2014 Two Paddocks Pinot Noir: Most celebrities make pretty ordinary wines. Jurassic Park star Sam Neill, owner of this New Zealand winery in Central Otago, is a major exception. His flagship wine, a blend of four organic vineyards, is full and savory, with intense fruit flavors.

2014 Domaine de la Cote Santa Rita Hills Pinot Noir: You’ll see this pinot, a partnership of sommelier Raj Parr and famed winemaker Sashi Moorman, on a lot of Manhattan wine lists. It’s light and graceful, reflecting the winery’s house style and its cool microclimate in the Santa Rita Hills.

2014 Flowers Winery Pinot Noir: Steep, twisting roads lead to this winery 1,500 feet above sea level on the Sonoma coast. Cool winds off the Pacific preserve the bright acidity while the warm 2014 growing season gave this wine a taste of rich, dark cherries and a lush texture.


2014 Domaine Drouhin Pinot Noir: Dundee Hills Well-known Burgundy negociant Maison Joseph Drouhin was the first French producer to buy vineyard land in Oregon, and 2017 is the winery’s 30th anniversary. Its basic pinot, from a fine, exuberant vintage, is a heady mix of ripe fruit and savory cherry notes.

$30 to $40

2014 Tyler Pinot Noir Santa Barbara County: Intense flower and spice aromas, and fresh, crunchy fruit are the hallmarks of the pinots from young, talented Justin Willett. His entry-level blend is a good introduction to the brilliant style of his much more expensive single vineyard pinots.

2015 Sarah’s Vineyard Santa Lucia Highlands: Pinot Noir Pinot noir is this winery’s claim to fame, and this one, with lush dark fruit, comes from its appellation series, which highlights top districts for growing the grape.
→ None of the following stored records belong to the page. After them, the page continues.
(** ** Properties *)

(** C20: dialling is safe with the password and leaks nothing: whatever the driver answers,
    Connect closes every driver it made but the one it returns, which it verified; the mode the
    spec asks for is dialled first, under the password when the pass has one; an instance is
    only ever offered no credentials under a scheme after it refused the system user's under
    that scheme; the password is only ever offered as the system user's; and Connect fails only
    where a driver could not be made or both schemes were dialled. *)
Theorem dialling_is_safe password address tls t r :
  returns (Connect password address tls) t r →
  settles t match r with inl d => [d] | inr _ => [] end ∧
  (∃ more, t ≫= attempt =
     ((if tls then "bolt+ssc://" else "bolt://") ^^ address,
      if decide (password = "") then NoAuth else BasicAuth "memgraph_internal" password) :: more) ∧
  (∀ target auth, (target, auth) ∈ t ≫= attempt →
     (target = "bolt://" ^^ address ∨ target = "bolt+ssc://" ^^ address) ∧
     (auth = NoAuth ∧ (password ≠ "" → login_refused t target (BasicAuth "memgraph_internal" password)) ∨
      auth = BasicAuth "memgraph_internal" password ∧ password ≠ "")) ∧
  match r with
  | inl d => Event (VerifyConnectivity d) None ∈ t
  | inr _ => (∃ target auth cause, Event (NewDriverWithContext target auth) (inr cause) ∈ t) ∨
      (∃ auth, ("bolt://" ^^ address, auth) ∈ t ≫= attempt) ∧ ∃ auth, ("bolt+ssc://" ^^ address, auth) ∈ t ≫= attempt
  end.
Proof.
  intros (Hset & Hall & Hfirst & Hend)%dial_schemes_spec. split; [done|]. split; [|split].
  - destruct tls; destruct (Hfirst _ _ eq_refl) as [more E]; exists more; exact E.
  - intros target auth (scheme & Hs & -> & Hauth)%Hall. split; [|done].
    unfold dialSchemes in Hs. destruct tls; repeat (apply elem_of_cons in Hs as [->|Hs]; [auto|]); by apply elem_of_nil in Hs.
  - destruct r as [d|err]; [done|]. destruct Hend as [?|Hend]; [by left|right].
    split; [apply (Hend schemePlain)|apply (Hend schemeTLS)]; destruct tls; (left || (right; left)).
Qed.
Santa Lucia Highlands is close to cold Monterey Bay.

2014 Burn Cottage Cashburn:  Sonoma winemaker Ted Lemon, of Littorai fame, directs the vineyards and winemaking at this biodynamic estate in New Zealand’s Central Otago. The juicy, sensual, light-bodied Cashburn is the winery’s second, cheaper label.


2014 Carpe Diem Pinot Noir: Anderson Valley  Not far from the Mendocino coast, fog-shrouded Anderson Valley has gained a reputation for bright, exciting pinots. The cool climate is the reason for this wine’s vivid black cherry flavors and intense rose petal and spice aromas.
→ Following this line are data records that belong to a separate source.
(** C22: over any sequence of accepted updates, the operator never asks Kubernetes to change
    a field of a live StatefulSet it refuses to: the selector, the Service name and the pod
    management policy are the old ones, the claim templates differ in sizes alone, which only
    grow, and restated at the live sizes they are the live ones; and the members of the
    cluster speak intra-cluster TLS after it exactly as they did before. *)
Theorem admitted_update_keeps_immutables `{RangeOrder} `{Kube} `{QuantityOrder Quantity} {L} digest marshal
    (old new : MemgraphDBCluster L) replicas replicas' :
  Meta new = Meta old → stored (Spec old) → later (Spec old) (Spec new) →
  ∀ sts sts', (sts, sts') ∈ [(CoordinatorStatefulSet digest marshal old replicas,
                              CoordinatorStatefulSet digest marshal new replicas');
                             (DataStatefulSet digest marshal old replicas,
                              DataStatefulSet digest marshal new replicas')] →
    sf_Meta sts' = mkKMeta (km_Name (sf_Meta sts)) (km_Namespace (sf_Meta sts)) (km_Labels (sf_Meta sts'))
                     (km_Annotations (sf_Meta sts)) ∧
    sf_Selector sts' = sf_Selector sts ∧ sf_ServiceName sts' = sf_ServiceName sts ∧
    sf_PodManagementPolicy sts' = sf_PodManagementPolicy sts ∧
    Forall2 grown (sf_VolumeClaimTemplates sts) (sf_VolumeClaimTemplates sts') ∧
    KeepLiveSizes (claimTemplates sts') (Some (claimTemplates sts)) = claimTemplates sts ∧
    clusterArgs (memgraphArgs sts') = clusterArgs (memgraphArgs sts).
Proof.
  intros HM Hs Hl sts sts' Hin. destruct (later_roles _ _ Hl) as [Hc%later_claims Hd%later_claims].
  edestruct (unsized_keeps_immutables digest marshal old new replicas replicas' HM) as (E1 & E2 & E3 & E4 & E5);
    [|exact Hin|].
  { intros role [->|[->|[]%elem_of_nil]%elem_of_cons]%elem_of_cons; by apply grown_unsized. }
  do 4 (split; [done|]). split; [|split; [done|]].
  - apply elem_of_cons in Hin as [[= -> ->]|[= -> ->]%list_elem_of_singleton]; [exact Hc|exact Hd].
  - assert (∀ component name role container, clusterArgs (memgraphArgs (buildStatefulSet digest marshal new component name
      (normalize (Spec new)) role replicas' container)) = clusterArgs (co_Args container)) as Hn by done.
    assert (∀ component name role container, clusterArgs (memgraphArgs (buildStatefulSet digest marshal old component name
      (normalize (Spec old)) role replicas container)) = clusterArgs (co_Args container)) as Ho by done.
    pose proof (later_intraCluster _ _ Hl) as E. pose proof (stored_intraCluster _ Hs) as Eo.
    pose proof (stored_intraCluster _ (later_stored _ _ Hs Hl)) as En. rewrite E, <- Eo in En.
    apply elem_of_cons in Hin as [[= -> ->]|[= -> ->]%list_elem_of_singleton];
      unfold CoordinatorStatefulSet, DataStatefulSet; rewrite Hn, Ho; cbn [memgraphContainer co_Args].
    + change (clusterArgs (commonArgs (normalize (Spec new)) (n_coordinatorRole (normalize (Spec new)))) =
              clusterArgs (commonArgs (normalize (Spec old)) (n_coordinatorRole (normalize (Spec old))))).
      rewrite !clusterArgs_common. by rewrite (decide_ext _ _ _ _ En).
    + rewrite !clusterArgs_common. by rewrite (decide_ext _ _ _ _ En).
Qed.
2014 Maison L’Envoye Two Messengers:  This U.S. negociant project, which debuted in 2011, now has footprints in Burgundy, Oregon, and Tasmania. This smooth, mineral-accented, spicy pinot comes from several vineyards in Oregon’s Willamette Valley.

$20 to $30

2015 Domaine Alain Hudelot-Noellat Bourgogne Rouge:  Rock-star winemaker Charles Van Canneyt makes one of the best examples of generic red Burgundy around, especially in this top vintage. Its bright, pure, ripe cherries flavor and sensual texture remind me of a Chambolle Musigny.
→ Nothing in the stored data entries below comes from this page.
(* ===== verification/Events.v ===== *)
(** * Package controller: Events

    events.go: what the operator records of its actions. An Event goes to the recorder as a
    [KEvent]; [recordingClient] wraps the Client of a registration pass, as a transformer of
    [ClusterClient] instances that keeps the Events beside the client's state. *)

From S2P Require Import Prelude GoStrings GoErrors K8s Api Client Planner PlanRun Resources Topology Status World.

(** ** Definitions *)

Definition EventReasonCoordinatorAdded : string := "CoordinatorAdded".
Definition EventReasonCoordinatorAdditionRefused : string := "CoordinatorAdditionRefused".
Definition EventReasonInstanceRegistered : string := "InstanceRegistered".
Definition EventReasonInstanceRegistrationRefused : string := "InstanceRegistrationRefused".
Definition EventReasonMainPromoted : string := "MainPromoted".
Definition EventReasonMainPromotionRefused : string := "MainPromotionRefused".
Definition EventReasonMainDemoted : string := "MainDemoted".
Definition EventReasonMainDemotionRefused : string := "MainDemotionRefused".
Definition EventReasonInstanceUnregistered : string := "InstanceUnregistered".
Definition EventReasonInstanceUnregistrationRefused : string := "InstanceUnregistrationRefused".
Definition EventReasonCoordinatorRemoved : string := "CoordinatorRemoved".
Definition EventReasonCoordinatorRemovalRefused : string := "CoordinatorRemovalRefused".
Definition EventReasonLeadershipYielded : string := "LeadershipYielded".
Definition EventReasonLeadershipYieldRefused : string := "LeadershipYieldRefused".
Definition EventReasonBoltServerUpdated : string := "BoltServerUpdated".
Definition EventReasonBoltServerUpdateRefused : string := "BoltServerUpdateRefused".
Definition EventReasonSettingApplied : string := "SettingApplied".
Definition EventReasonSettingRejected : string := "SettingRejected".
Definition EventReasonCoordinatorSettingApplied : string := "CoordinatorSettingApplied".
Definition EventReasonPodRestarted : string := "PodRestarted".
Definition EventReasonStatefulSetShrunk : string := "StatefulSetShrunk".
Definition EventReasonVolumeExpansionRequested : string := "VolumeExpansionRequested".
Definition EventReasonStatefulSetOrphaned : string := "StatefulSetOrphaned".
Definition EventReasonSystemUserCreated : string := "SystemUserCreated".
Definition EventReasonSystemUserHashCreated : string := "SystemUserHashCreated".
Definition EventReasonSystemUserHashUpdated : string := "SystemUserHashUpdated".
Definition eventActionRegister : string := "Register".
Definition eventActionPromote : string := "Promote".
Definition eventActionDemote : string := "Demote".
Definition eventActionUnregister : string := "Unregister".
Definition eventActionYield : string := "YieldLeadership".
Definition eventActionUpdateConfig : string := "UpdateConfig".
Definition eventActionSetCoordinatorSetting : string := "SetCoordinatorSetting".
Definition eventActionSetLicense : string := "SetLicense".
Definition eventActionSetAWSCredentials : string := "SetAWSCredentials".
Definition eventActionSetRunTimeFlags : string := "SetRunTimeFlags".
Definition eventActionRestart : string := "Restart".
Definition eventActionScaleDown : string := "ScaleDown".
Definition eventActionExpandVolume : string := "ExpandVolume".
Definition eventActionRecreate : string := "RecreateStatefulSet".

Definition normal (related : Related) (reason action note : string) : KEvent :=
  mkKEvent Normal related reason action (truncateMessage note).
Definition warning (related : Related) (reason action note : string) : KEvent :=
  mkKEvent Warning related reason action (truncateMessage note).

(** The pods running the named members of the cluster [cluster]; a name that does not parse
    yields no related object. *)
Definition dataInstancePodRef (cluster instance : string) : Related :=
  match DataInstanceOrdinal instance with
  | inl ordinal => PodRef (PodName (DataName cluster) ordinal)
  | inr _ => NoRef
  end.
Definition coordinatorPodRef (cluster coordinator : string) : Related :=
  match CoordinatorOrdinal coordinator with
  | inl ordinal => PodRef (PodName (CoordinatorName cluster) ordinal)
  | inr _ => NoRef
  end.

(** [record]. *)
Definition recorded (err : option error) (related : Related) (accepted refused action note : string) : KEvent :=
  match err with
  | Some err => warning related refused action (note ^^ " refused: " ^^ Error err)
  | None => normal related accepted action note
  end.

Section recordingClient.
Context (cluster leader : string) {S : Type} `{ClusterClient S}.

(** A call on the wrapped client, and the Event it earns. *)
Definition recording (call : S → S * option error) (event : option error → KEvent)
    (s : S * list KEvent) : (S * list KEvent) * option error :=
  let '(s', err) := call s.1 in ((s', s.2 ++ [event err]), err).

Definition recordingClient : ClusterClient (S * list KEvent) := {|
  client_AddCoordinator c :=
    recording (client_AddCoordinator c) (λ err,
      recorded err (coordinatorPodRef cluster (c_Name c)) EventReasonCoordinatorAdded
        EventReasonCoordinatorAdditionRefused eventActionRegister
        ("Added coordinator " ^^ c_Name c ^^ " to the Raft cluster"));
  client_RegisterInstance i :=
    recording (client_RegisterInstance i) (λ err,
      recorded err (dataInstancePodRef cluster (d_Name i)) EventReasonInstanceRegistered
        EventReasonInstanceRegistrationRefused eventActionRegister
        ("Registered data instance " ^^ d_Name i ^^ " with the coordinators"));
  client_SetInstanceToMain name :=
    recording (client_SetInstanceToMain name) (λ err,
      match err with
      | Some err =>
          warning (dataInstancePodRef cluster name) EventReasonMainPromotionRefused eventActionPromote
            ("The coordinators refused to promote data instance " ^^ name ^^ " to MAIN: " ^^ Error err)
      | None =>
          normal (dataInstancePodRef cluster name) EventReasonMainPromoted eventActionPromote
            ("Promoted data instance " ^^ name ^^ " to MAIN")
      end);
  client_DemoteInstance name :=
    recording (client_DemoteInstance name) (λ err,
      recorded err (dataInstancePodRef cluster name) EventReasonMainDemoted EventReasonMainDemotionRefused
        eventActionDemote ("Demoted retiring data instance " ^^ name ^^ " from MAIN to REPLICA"));
  client_UnregisterInstance name :=
    recording (client_UnregisterInstance name) (λ err,
      recorded err (dataInstancePodRef cluster name) EventReasonInstanceUnregistered
        EventReasonInstanceUnregistrationRefused eventActionUnregister
        ("Unregistered retiring data instance " ^^ name ^^ " from the coordinators"));
  client_RemoveCoordinator id :=
    recording (client_RemoveCoordinator id) (λ err,
      recorded err (coordinatorPodRef cluster (coordinatorName id)) EventReasonCoordinatorRemoved
        EventReasonCoordinatorRemovalRefused eventActionUnregister
        ("Removed retiring coordinator " ^^ coordinatorName id ^^ " from the Raft cluster"));
  client_YieldLeadership :=
    recording client_YieldLeadership (λ err,
      recorded err (coordinatorPodRef cluster leader) EventReasonLeadershipYielded
        EventReasonLeadershipYieldRefused eventActionYield
        ("Yielded Raft leadership of retiring coordinator " ^^ leader ^^ " to another coordinator"));
  client_UpdateCoordinatorBoltServer id bolt :=
    recording (client_UpdateCoordinatorBoltServer id bolt) (λ err,
      recorded err (coordinatorPodRef cluster (coordinatorName id)) EventReasonBoltServerUpdated
        EventReasonBoltServerUpdateRefused eventActionUpdateConfig
        ("Updated the bolt_server coordinator " ^^ coordinatorName id ^^ " announces to " ^^ bolt));
  client_UpdateInstanceBoltServer name bolt :=
    recording (client_UpdateInstanceBoltServer name bolt) (λ err,
      recorded err (dataInstancePodRef cluster name) EventReasonBoltServerUpdated
        EventReasonBoltServerUpdateRefused eventActionUpdateConfig
        ("Updated the bolt_server data instance " ^^ name ^^ " announces to " ^^ bolt))
|}.

(** ** Lemmas *)

(** A call on the recording client is the call on the wrapped one, with an Event beside it. *)
Lemma recording_records call event s evs :
  (∀ err, kv_Type (event (Some err)) = Warning) →
  ∃ new, recording call event (s, evs) = (((call s).1, evs ++ new), (call s).2) ∧
    new ≠ [] ∧ ((call s).2 ≠ None → ∃ e, e ∈ new ∧ kv_Type e = Warning).
Proof.
  intros Hw. unfold recording. simpl. destruct (call s) as [s1 err]. exists [event err]. split; [done|].
  split; [done|]. destruct err as [err|]; [|done]. intros _. exists (event (Some err)). split; [left|apply Hw].
Qed.

Lemma try_candidates_records candidates errs s evs :
  ∃ new, @try_candidates _ recordingClient candidates errs (s, evs) =
         (((try_candidates candidates errs s).1.1, evs ++ new),
          (try_candidates candidates errs s).1.2, (try_candidates candidates errs s).2) ∧
    ((try_candidates candidates errs s).2 = true → new ≠ []) ∧
    ((try_candidates candidates errs s).2 = false → candidates ≠ [] → ∃ e, e ∈ new ∧ kv_Type e = Warning).
Proof.
  revert errs s evs. induction candidates as [|n candidates IH]; intros errs s evs; simpl.
  { exists []. rewrite app_nil_r. done. }
  unfold recording. simpl. destruct (client_SetInstanceToMain n s) as [s1 [err|]].
  - destruct (IH (errs ++ [wrap ("promoting " ^^ n) err]) s1
      (evs ++ [warning (dataInstancePodRef cluster n) EventReasonMainPromotionRefused eventActionPromote
            ("The coordinators refused to promote data instance " ^^ n ^^ " to MAIN: " ^^ Error err)])) as (new & -> & H1 & H2).
    eexists. rewrite <- app_assoc. split; [done|]. split; [done|]. intros _ _. eexists. split; [left|done].
  - eexists. split; [done|]. split; done.
Qed.

Lemma SetInstanceToMain_records candidates restore s evs :
  ∃ new, @run_SetInstanceToMain _ recordingClient candidates restore (s, evs) =
           (((run_SetInstanceToMain candidates restore s).1, evs ++ new),
            (run_SetInstanceToMain candidates restore s).2) ∧
    (candidates ≠ [] → new ≠ [] ∧
       ((run_SetInstanceToMain candidates restore s).2 ≠ None → ∃ e, e ∈ new ∧ kv_Type e = Warning)).
Proof.
  unfold run_SetInstanceToMain. destruct (try_candidates_records candidates [] s evs) as (new & -> & H1 & H2).
  destruct (try_candidates candidates [] s) as [[s1 errs] []]; simpl in *.
  { exists new. split; [done|]. intros _. split; [auto|done]. }
  assert (candidates ≠ [] → new ≠ [] ∧ ∃ e, e ∈ new ∧ kv_Type e = Warning) as Hw.
  { intros Hne. destruct (H2 eq_refl Hne) as (e & He & Ht). split; [|eauto]. intros ->. by apply elem_of_nil in He. }
  case_decide; [exists new; split; [done|]; naive_solver|].
  unfold recording. simpl. destruct (client_SetInstanceToMain restore s1) as [s2 [err|]]; simpl; rewrite <- app_assoc;
    (eexists; split; [done|]; intros (Hn & e & He & Ht)%Hw; split; [by destruct new|];
     intros _; exists e; rewrite elem_of_app; auto).
Qed.

Lemma Run_records c s evs :
  ∃ new, @Run _ recordingClient c (s, evs) = (((Run c s).1, evs ++ new), (Run c s).2) ∧
    ((∀ restore, c ≠ SetInstanceToMain [] restore) →
     new ≠ [] ∧ ((Run c s).2 ≠ None → ∃ e, e ∈ new ∧ kv_Type e = Warning)).
Proof.
  destruct c as [| | | |candidates restore| | | |]; simpl;
    try (edestruct recording_records as (new & -> & Hnew); [|exists new; by split]; done).
  destruct (SetInstanceToMain_records candidates restore s evs) as (new & -> & H1).
  exists new. split; [done|]. intros Hne. apply H1. intros ->. by destruct (Hne restore).
Qed.

(** ** Properties *)

(** Recording is transparent: a plan run on the recording client leaves the wrapped
    client, and answers, exactly as the plan run on the client itself. When it succeeds every
    command has earned an Event, and when it fails one of them is a Warning that says why. *)
Theorem recordingClient_transparent commands s evs :
  ∃ new, @run_plan _ recordingClient commands (s, evs) =
           (((run_plan commands s).1, evs ++ new), (run_plan commands s).2) ∧
    ((∀ restore, SetInstanceToMain [] restore ∉ commands) →
     ((run_plan commands s).2 = None → length commands ≤ length new) ∧
     ((run_plan commands s).2 ≠ None → ∃ e, e ∈ new ∧ kv_Type e = Warning)).
Proof.
  revert s evs. induction commands as [|c commands IH]; intros s evs; simpl.
  { exists []. rewrite app_nil_r. done. }
  destruct (Run_records c s evs) as (new & -> & Hnew). destruct (Run c s) as [s1 [err|]]; simpl in *.
  { exists new. split; [done|]. intros Hne. split; [done|]. intros _. apply Hnew; [|done].
    intros r ->. apply (Hne r). left. }
  destruct (IH s1 (evs ++ new)) as (rest & -> & Hrest). exists (new ++ rest). rewrite app_assoc. split; [done|].
  intros Hne. destruct Hrest as [H1 H2]; [intros r Hr; apply (Hne r); by right|].
  destruct Hnew as [Hn _]; [intros r ->; apply (Hne r); left|]. split.
  - intros Hnone. rewrite length_app. specialize (H1 Hnone). destruct new; [done|]. simpl. lia.
  - intros Herr. destruct (H2 Herr) as (e & He & Ht). exists e. rewrite elem_of_app. auto.
Qed.
End recordingClient.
2015 Domaine Marc Colin Santenay Rouge Les Champs Claude Vieilles Vignes:  Few producers make vibrant, silky-textured reds like this one. The grapes come from 100-year-old vines right next to a premier cru vineyard.


2015 Bodega Chacra Barda Pinot Noir:  Yes, Argentina is still malbec country, but Tuscan winemaker Piero Incisa della Rocchetta (whose grandfather founded Italy’s great Sassicaia), discovered abandoned pinot vines in cool Rio Negro, Patagonia. He now makes several stellar pinots, including his pure, graceful, entry-level Barda.

2014 Domaine des Terres Dorées (Jean-Paul Brun) Bourgogne Pinot Noir:  The pinot vines for this superb wine are, surprisingly, in Beaujolais, where gamay is the reigning grape. Iconic winemaker Jean-Paul Brun’s only pinot is a juicy, tangy wine with the depth and complexity of many reds in the Côte d’Or.

2014 Montinore Red Cap Pinot Noir: A surprisingly satisfying pinot for the price, this Oregon bargain is made from 100 percent certified biodynamic grapes. It’s a drink-me-now version of the state’s bright, fresh, red berry and spice style.